A word-for-word repetition of all the entries is needed.

Records from a data collection
———

Definition PS2_DATA : Z := 0x60.
Definition PS2_STATUS : Z := 0x64.
Definition PS2_CMD : Z := 0x64.
Definition PS2_STATUS_OUT_FULL : Z := 1.
Definition PS2_STATUS_IN_FULL : Z := 2.
Definition PS2_STATUS_AUX_DATA : Z := 32.
Definition PS2_TIMEOUT : Z := 100000.
Definition PS2_MOUSE_ACK : Z := 0xFA.
(** Bit [m] of [x] is set. *)
Definition has_flag (x m : Z) : bool := negb (Z.land x m =? 0).

Section Input.
Context {W : Type} `{InputHost W}.
Implicit Types s : input W.

Definition on_kbd {A} (m : M (evq Z) A) : M (input W) A :=
  zoom ip_kbd (λ q s, Input q (ip_mouse s) (ip_ps2 s) (ip_host s)) m.
Definition on_mouse {A} (m : M (evq MouseEvent) A) : M (input W) A :=
  zoom ip_mouse (λ q s, Input (ip_kbd s) q (ip_ps2 s) (ip_host s)) m.
Definition set_ps2 (p : ps2) : M (input W) unit := modify (λ s, Input (ip_kbd s) (ip_mouse s) p (ip_host s)).
Definition on_host (f : W → W) : M (input W) unit :=
  modify (λ s, Input (ip_kbd s) (ip_mouse s) (ip_ps2 s) (f (ip_host s))).
Definition inb (port : Z) : M (input W) Z :=
  s ← get;
  on_host (λ w, snd (ih_inb port w));;
  mret (fst (ih_inb port (ip_host s))).
Definition outb (port v : Z) : M (input W) unit := on_host (ih_outb port v).
(** [a && b] where both are calls. *)
Definition andM (a b : M (input W) bool) : M (input W) bool := r ← a; if (r : bool) then b else mret false.

(** ** keyboard.c and mouse.c *)

(** [kernel/devices/keyboard.c: keyboard_push_scancode] *)
Definition keyboard_push_scancode (sc : Z) : M (input W) unit :=
  on_kbd (evq_push KBD_BUF_SIZE sc);; on_host ih_wake_waiters.

(** [kernel/devices/keyboard.c: keyboard_has_data] *)
Definition keyboard_has_data : M (input W) bool := gets (λ s, evq_has_data (ip_kbd s)).

(** The bytes stored to the buffer; their number is the result.
    [kernel/devices/keyboard.c: keyboard_read_raw] *)
Definition keyboard_read_raw (count : Z) : M (input W) (list Z) := on_kbd (evq_read KBD_BUF_SIZE (Z.to_nat count)).

(** [kernel/devices/mouse.c: mouse_push_event] *)
Definition mouse_push_event (ev : MouseEvent) : M (input W) unit :=
  on_mouse (evq_push MOUSE_BUF_SIZE ev);; on_host ih_wake_waiters.

(** [kernel/devices/mouse.c: mouse_has_data] *)
Definition mouse_has_data : M (input W) bool := gets (λ s, evq_has_data (ip_mouse s)).

(** The events stored to the buffer, and the bytes they take.
    [kernel/devices/mouse.c: mouse_read_raw] *)
Definition mouse_read_raw (count : Z) : M (input W) (list MouseEvent * Z) :=
  evs ← on_mouse (evq_read MOUSE_BUF_SIZE (Z.to_nat (count / SIZEOF_MOUSE_EVENT)));
  mret (evs, Z.of_nat (length evs) * SIZEOF_MOUSE_EVENT).

(** ** ps2mouse.c: packets *)

Definition s8 (x : Z) : Z := let y := u8 x in if y <? 128 then y else y - 256.
Definition s16 (x : Z) : Z := let y := u16 x in if y <? 2 ^ 15 then y else y - 2 ^ 16.

(** The event in a packet. [kernel/devices/ps2mouse.c: ps2_mouse_handle_byte 104-110] *)
Definition ps2_event (packet : list Z) (size : Z) : option MouseEvent :=
  flags ← packet !!z 0; x ← packet !!z 1; y ← packet !!z 2; w ← packet !!z 3;
  Some (MkMouseEvent
    (s16 (x - (if has_flag flags 0x10 then 0x100 else 0)))
    (s16 (- (y - (if has_flag flags 0x20 then 0x100 else 0))))
    (if size =? 4 then s8 (- s8 w) else 0)
    (Z.land flags 0x07) 0).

———

▶ EXERCISE SOLUTION
Definition PS2_DATA : Z := 0x60.
Definition PS2_STATUS : Z := 0x64.
Definition PS2_CMD : Z := 0x64.
Definition PS2_STATUS_OUT_FULL : Z := 1.
Definition PS2_STATUS_IN_FULL : Z := 2.
Definition PS2_STATUS_AUX_DATA : Z := 32.
Definition PS2_TIMEOUT : Z := 100000.
Definition PS2_MOUSE_ACK : Z := 0xFA.
(** Bit [m] of [x] is set. *)
Definition has_flag (x m : Z) : bool := negb (Z.land x m =? 0).

Section Input.
Context {W : Type} `{InputHost W}.
Implicit Types s : input W.

Definition on_kbd {A} (m : M (evq Z) A) : M (input W) A :=
  zoom ip_kbd (λ q s, Input q (ip_mouse s) (ip_ps2 s) (ip_host s)) m.
Definition on_mouse {A} (m : M (evq MouseEvent) A) : M (input W) A :=
  zoom ip_mouse (λ q s, Input (ip_kbd s) q (ip_ps2 s) (ip_host s)) m.
Definition set_ps2 (p : ps2) : M (input W) unit := modify (λ s, Input (ip_kbd s) (ip_mouse s) p (ip_host s)).
Definition on_host (f : W → W) : M (input W) unit :=
  modify (λ s, Input (ip_kbd s) (ip_mouse s) (ip_ps2 s) (f (ip_host s))).
Definition inb (port : Z) : M (input W) Z :=
  s ← get;
  on_host (λ w, snd (ih_inb port w));;
  mret (fst (ih_inb port (ip_host s))).
Definition outb (port v : Z) : M (input W) unit := on_host (ih_outb port v).
(** [a && b] where both are calls. *)
Definition andM (a b : M (input W) bool) : M (input W) bool := r ← a; if (r : bool) then b else mret false.

(** ** keyboard.c and mouse.c *)

(** [kernel/devices/keyboard.c: keyboard_push_scancode] *)
Definition keyboard_push_scancode (sc : Z) : M (input W) unit :=
  on_kbd (evq_push KBD_BUF_SIZE sc);; on_host ih_wake_waiters.

(** [kernel/devices/keyboard.c: keyboard_has_data] *)
Definition keyboard_has_data : M (input W) bool := gets (λ s, evq_has_data (ip_kbd s)).

(** The bytes stored to the buffer; their number is the result.
    [kernel/devices/keyboard.c: keyboard_read_raw] *)
Definition keyboard_read_raw (count : Z) : M (input W) (list Z) := on_kbd (evq_read KBD_BUF_SIZE (Z.to_nat count)).

(** [kernel/devices/mouse.c: mouse_push_event] *)
Definition mouse_push_event (ev : MouseEvent) : M (input W) unit :=
  on_mouse (evq_push MOUSE_BUF_SIZE ev);; on_host ih_wake_waiters.

(** [kernel/devices/mouse.c: mouse_has_data] *)
Definition mouse_has_data : M (input W) bool := gets (λ s, evq_has_data (ip_mouse s)).

(** The events stored to the buffer, and the bytes they take.
    [kernel/devices/mouse.c: mouse_read_raw] *)
Definition mouse_read_raw (count : Z) : M (input W) (list MouseEvent * Z) :=
  evs ← on_mouse (evq_read MOUSE_BUF_SIZE (Z.to_nat (count / SIZEOF_MOUSE_EVENT)));
  mret (evs, Z.of_nat (length evs) * SIZEOF_MOUSE_EVENT).

(** ** ps2mouse.c: packets *)

Definition s8 (x : Z) : Z := let y := u8 x in if y <? 128 then y else y - 256.
Definition s16 (x : Z) : Z := let y := u16 x in if y <? 2 ^ 15 then y else y - 2 ^ 16.

(** The event in a packet. [kernel/devices/ps2mouse.c: ps2_mouse_handle_byte 104-110] *)
Definition ps2_event (packet : list Z) (size : Z) : option MouseEvent :=
  flags ← packet !!z 0; x ← packet !!z 1; y ← packet !!z 2; w ← packet !!z 3;
  Some (MkMouseEvent
    (s16 (x - (if has_flag flags 0x10 then 0x100 else 0)))
    (s16 (- (y - (if has_flag flags 0x20 then 0x100 else 0))))
    (if size =? 4 then s8 (- s8 w) else 0)
    (Z.land flags 0x07) 0).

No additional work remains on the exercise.